Using SageMaker Debugger is, broadly, a two-pronged approach. On one hand you have the production of debugging data, which is done through the Debugger Hook, and on the other hand you have the consumption of this data, which can be with rules (for continuous analyses) or by using the SageMaker Debugger SDK (for interactive analyses).

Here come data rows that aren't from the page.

(** C9, as the code has it.  For a symbol the element table knows,
    followed by a mass that [int] reads and a trailing [m] with nothing
    after it, [nuclear_data_from_name] fails with the conversion error of
    [int] on the empty string; the energy state defaults to 0 only when the
    tail has no [m]: with an [m], it is [int] of the piece that follows. *)
Theorem trailing_m_int_error {E : ElementInfo}
    (symbol : string) (atomic_number : Z) (mass : string) (atomic_mass : Z) :
  no_numeric symbol = true ->
  get_atomic_number_from_element_symbol symbol = Some atomic_number ->
  (exists c r, mass = String c r /\ Py.isnumeric c = true) ->
  no_char "m" mass = true ->
  Py.int mass = Ok atomic_mass ->
  nuclear_data_from_name (symbol ++ mass ++ "m") = Raise (IntValueError EmptyString) /\
  nuclear_data_from_name (symbol ++ mass) = Ok (atomic_number, atomic_mass, 0) /\
  forall rest,
    nuclear_data_from_name (symbol ++ mass ++ "m" ++ rest) =
      (energy_state <- Py.int (hd EmptyString (Py.split "m" rest)) ;;
       Ok (atomic_number, atomic_mass, energy_state)).
Proof.
  intros Hsym Ha (c & r & -> & Hc) Hm Hint.
  assert (Hrest : forall rest,
    nuclear_data_from_name (symbol ++ String c r ++ "m" ++ rest) =
      (energy_state <- Py.int (hd EmptyString (Py.split "m" rest)) ;;
       Ok (atomic_number, atomic_mass, energy_state))).
  { intros rest. cbn [append].
    rewrite (nuclear_data_from_name_tail symbol atomic_number c _ Hsym Hc Ha).
    change (String c (r ++ String "m" rest)) with (String c r ++ String "m" rest).
    rewrite PyFacts.split_app by exact Hm.
    cbn [Py.index nth_error bind energy_state_of]. rewrite Hint. cbn [bind].
    destruct (Py.split "m" rest) as [|p ps] eqn:Hs;
      [now destruct (PyFacts.split_not_nil "m" rest) | reflexivity]. }
  split; [|split].
  - exact (Hrest EmptyString).
  - cbn [append].
    rewrite (nuclear_data_from_name_tail symbol atomic_number c _ Hsym Hc Ha).
    rewrite PyFacts.split_none by exact Hm.
    cbn [Py.index nth_error bind energy_state_of]. rewrite Hint. reflexivity.
  - exact Hrest.
Qed.

Lemma trailing_m_int_error_witness :
  nuclear_data_from_name (E := periodic) "Co60m" = Raise (IntValueError EmptyString) /\
  nuclear_data_from_name (E := periodic) "Co60" = Ok (27, 60, 0).
Proof.
  destruct (trailing_m_int_error (E := periodic) "Co" 27 "60" 60) as (H1 & H2 & _).
  - reflexivity.
  - reflexivity.
  - exists "6"%char, "0". split; reflexivity.
  - reflexivity.
  - reflexivity.
  - split; [exact H1 | exact H2].
Defined.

The production and consumption of data are defined independently. For example, you could configure the debugging hook to store only the collection “gradients” and then configure the rules to operate on some other collection, say, “weights”. While this is possible, it’s quite useless as it gives you no meaningful insight into the training process. This is because the rule will do nothing in this example scenario since it will wait for the tensors in the collection “gradients” which are never be emitted.

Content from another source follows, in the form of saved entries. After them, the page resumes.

(** * pyams_elastic.client: the transactional Elasticsearch client

    A shallow embedding of [src/pyams_elastic/client.py].  Python values are
    an inductive type, dictionaries are stdpp finite maps, dictionaries that
    the code mutates in place live in a heap of references, the search engine
    is an abstract responder to the calls of the [elasticsearch] client
    library, and every method is a function in a state-and-exception monad
    over a world made of the heap, the engine, the log of engine calls and the
    queue of the current unit of work.

    The calls to [LOGGER.debug] change nothing of that world and are left
    out.  The construction of clients ([ElasticClientInfo.open],
    [ElasticClient.__init__]) and [query], which only builds an
    [ElasticQuery], are outside the embedding: a client is taken with its
    attributes set. *)

From stdpp Require Import gmap strings list fin_maps.

Set Warnings "-register-all".
Local Open Scope string_scope.
Local Open Scope list_scope.

(** ** Python values *)

Inductive pyval :=
  | PNone
  | PBool (b : bool)
  | PInt (z : Z)
  | PStr (s : string)
  | PList (l : list pyval)
  | PDict (d : gmap string pyval).

(** A Python [dict] with string keys. *)
Abbreviation dict := (gmap string pyval).

(** Truth value of a dictionary: [not d] holds exactly for the empty one. *)
Definition dict_truthy (d : dict) : bool := negb (bool_decide (d = ∅)).

(** Truth value of an object, as tested by [if], [not] and [or]. *)
Definition truthy (v : pyval) : bool :=
  match v with
  | PNone => false
  | PBool b => b
  | PInt z => negb (z =? 0)%Z
  | PStr s => negb (String.eqb s "")
  | PList l => match l with [] => false | _ => true end
  | PDict d => dict_truthy d
  end.

(** [x or y] *)
Definition py_or (x y : pyval) : pyval := if truthy x then x else y.

(** [d.update(new)]: the keys of [new] override those of [d]. *)
Definition dict_update (d new : dict) : dict := new ∪ d.

(** ** Exceptions *)

Inductive exn :=
  | NotFoundError
  | KeyError (key : string)
  | TypeError
  | ValueError
  | AttributeError
  | EngineError (name : string).

(** ** The search engine, seen from the client library *)

(** A connection handle, as returned by [Elasticsearch(...)]. *)
Definition Conn := nat.

(** The calls of the [elasticsearch] library that the client issues, with the
    keyword arguments they are given. *)
Inductive es_call :=
  | indices_exists (index : string)
  | indices_delete (index : string)
  | indices_create (index : string) (body : dict)
  | indices_get_mapping (index : string)
  | indices_put_mapping (index : string) (body : dict)
  | indices_flush (index : string) (force : bool)
  | indices_refresh (index : string)
  | es_index (index : string) (document : dict) (id : pyval) (pipeline : option pyval)
  | es_delete (index : string) (id : pyval)
  | es_get (index : string) (id : pyval)
  | es_close.

(** An engine answers a call with a value or an exception and moves to a new
    state.  The client is verified against every engine. *)
Record Engine := {
  eng_state : Type;
  respond : es_call → eng_state → eng_state * (exn + pyval)
}.

(** Calls that write a document or remove one. *)
Definition is_doc_mutation (c : es_call) : bool :=
  match c with
  | es_index _ _ _ _ | es_delete _ _ => true
  | _ => false
  end.

Definition is_put_mapping (c : es_call) : bool :=
  match c with indices_put_mapping _ _ => true | _ => false end.

Definition is_create_or_delete_index (c : es_call) : bool :=
  match c with
  | indices_create _ _ | indices_delete _ => true
  | _ => false
  end.

(** ** Module constants *)

Definition ANALYZER_SETTINGS : dict :=
  {[ "analysis" := PDict
     {[ "filter" := PDict
          {[ "snowball" := PDict
               {[ "type" := PStr "snowball"; "language" := PStr "English" ]} ]};
        "analyzer" := PDict
          {[ "lowercase" := PDict
               {[ "type" := PStr "custom";
                  "tokenizer" := PStr "standard";
                  "filter" := PList [PStr "lowercase"] ]};
             "email" := PDict
               {[ "type" := PStr "custom";
                  "tokenizer" := PStr "uax_url_email";
                  "filter" := PList [PStr "lowercase"] ]};
             "content" := PDict
               {[ "type" := PStr "custom";
                  "tokenizer" := PStr "standard";
                  "char_filter" := PList [PStr "html_strip"];
                  "filter" := PList [PStr "lowercase"; PStr "stop"; PStr "snowball"] ]} ]} ]} ]}.

(** [ANALYZER_SETTINGS.copy()] followed by [update]. *)
Definition CREATE_INDEX_SETTINGS : dict :=
  dict_update ANALYZER_SETTINGS
    {[ "index" := PDict {[ "number_of_shards" := PInt 2;
                           "number_of_replicas" := PInt 0 ]} ]}.

(** ** Client objects and their collaborators *)

(** The attributes of an [ElasticClient]: [es], [index] and
    [disable_indexing] are set by [__init__]; [use_transaction] is the
    attribute that [TransactionClient.__init__] stores. *)
Record ElasticClient := {
  es : Conn;
  index : string;
  disable_indexing : bool;
  use_transaction : bool
}.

For more useful and efficient debugging, configure your debugging hook to produce and store the debugging data that you care about and employ rules that operate on that particular data. This way, you ensure that the Debugger is utilized to its maximum potential in detecting anomalies. In this sense, there is a loose binding between the hook and the rules.

Normally, you’d achieve this binding for a training job by providing values for both debugger_hook_config and rules in your estimator. However, SageMaker Debugger simplifies this by allowing you to specify the collection configuration within the Rule object itself. This way, you don’t have to specify the debugger_hook_config in your estimator separately.

Using built-in rules

SageMaker Debugger comes with a set of built-in rules which can be used to identify common problems in model training, for example vanishing gradients or exploding tensors. You can choose to evaluate one or more of these rules while training your model to obtain meaningful insight into the training process. To learn more about these built in rules, see SageMaker Debugger Built-in Rules.

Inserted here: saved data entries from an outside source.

(** Every node lists names that the applications map has, of
    applications that can be hashed. *)
Definition all_known (all_applications : applications_map) (pairs : dict)
  : Prop :=
  Forall (fun kv => exists names found,
            snd kv = PList names
            /\ found_names all_applications names found
            /\ forallb py_hashable found = true) pairs.

(** The node that an entry of 'nodes' stands for. *)
Definition is_node_of (all_applications : applications_map)
    (kv : string * pyval) (node : Node) : Prop :=
  hostname node = fst kv
  /\ exists names found,
       snd kv = PList names
       /\ found_names all_applications names found
       /\ frozenset found = ret (applications node).

(** The first pass of [_applications_from_fig_configuration] over the
    items of the configuration. *)
Definition fig_first_pass `{WorkingDirectory}
    (from_string : pyval -> result DockerImage) (c : dict)
  : result (list (string * (Application * list link_definition))) * dict :=
  for_items (fig_application from_string (keys c)) c.

(** What the first pass makes of a link: the ports are still to be
    found, the target is one of the names, and the alias is a piece of
    the link's text. *)
Definition pending (names : list string) (link : link_definition) : Prop :=
  ports_remote link = PNone
  /\ existsb (fun k => is_string_eq k (target_application link)) names = true
  /\ hashable (link_alias link) = true.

Pre-defined debugger hook configuration for built-in rules

As mentioned earlier, for efficient analyses, it’s important that the debugging data that is emitted by the hook is relevant to the rules used to operate and analyze the data. For example, if the hook is configured to emit the collection “weights”, you should evaluate a rule that operates on this collection and not some other collection.

Determining the types of data to emit for debugging with the built-in rules during the model training can be tricky. To guide you in this choice, Amazon SageMaker provides you with predefined collection configurations best suited for each of the built-in rules. So when you use built-in Debugger rules, you just need to specify the names of the built-in rule and SageMaker Debugger configures the collection(s) to emit that the rules need to operate on. To learn more about the mapping of each rule to the appropriate collection configuration, see Amazon SageMaker Debugger Rules Config.

Sample Usages

Example 1: Using a single built-in rule without any customization.

from sagemaker.debugger import Rule
from smdebug_rulesconfig import vanishing_gradient

estimator = TensorFlow(
        role=role,
        instance_count=1,
        instance_type=instance_type,
        rules=[Rule.sagemaker(vanishing_gradient())]
)

In the example above, Amazon SageMaker pulls the collection configuration best suited for the built-in rule Vanishing Gradient from SageMaker Debugger Rules Config and configures the debugging data to be stored in the manner specified in the configuration.

Example 2: Using more than one built-in rules without any customization.

from sagemaker.debugger import Rule
from smdebug_rulesconfig import vanishing_gradient, weight_update_ratio

estimator = TensorFlow(
        role=role,
        instance_count=1,
        instance_type=instance_type,
        rules=[Rule.sagemaker(vanishing_gradient()), Rule.sagemaker(weight_update_ratio())]
)

In the example above, Amazon SageMaker pulls the hook configurations for Vanishing Gradient and Weight Update Ratio rules from SageMaker Debugger Rules Config and configures the collections to be stored in the manner specified in each configuration.

Example 3: Using a built-in rule with no customization and another built-in rule with customization.

Here we modify the weight_update_ratio rule to store a custom collection rather than “weights” which it would normally do if the behavior is not overridden.

from sagemaker.debugger import Rule
from smdebug_rulesconfig import vanishing_gradient, weight_update_ratio

wur_with_customization = Rule.sagemaker(
    base_config=weight_update_ratio(),
    name="custom_wup_rule_name",
    rule_parameters={
        'key1': 'value1',
        'key2': 'value2'
    },
    collections_to_save=[
        CollectionConfig(
            name="custom_collection_name",
            parameters= {
                'key1': 'value1',
                'key2': 'value2'
            }
        )
    ]
)

estimator = TensorFlow(
        role=role,
        instance_count=1,
        instance_type=instance_type,
        rules=[
            Rule.sagemaker(vanishing_gradient()),
            wur_with_customization
        ]
)

In the example above, the collection configuration for Vanishing Gradient is pulled from SageMaker Debugger Rules Config and the user supplied configuration is used for the Weight Update Ratio rule.

Using custom rules

SageMaker Debugger also allows the users to create custom rules and have those evaluated against the debugging data. To use custom rules, you must provide two items:

To learn more about how to write your custom rules and use them see SageMaker Debugger Custom Rules.

Sample Usage

For this example, we evaluate an altered version of the Vanishing Gradient rule against our model training. The rule checks the gradients and asserts that the mean value of the gradients at any step is always above a certain threshold. The source code for the rule is available here and is assumed to be in the relative directory path rules/custom_gradient_rule.py.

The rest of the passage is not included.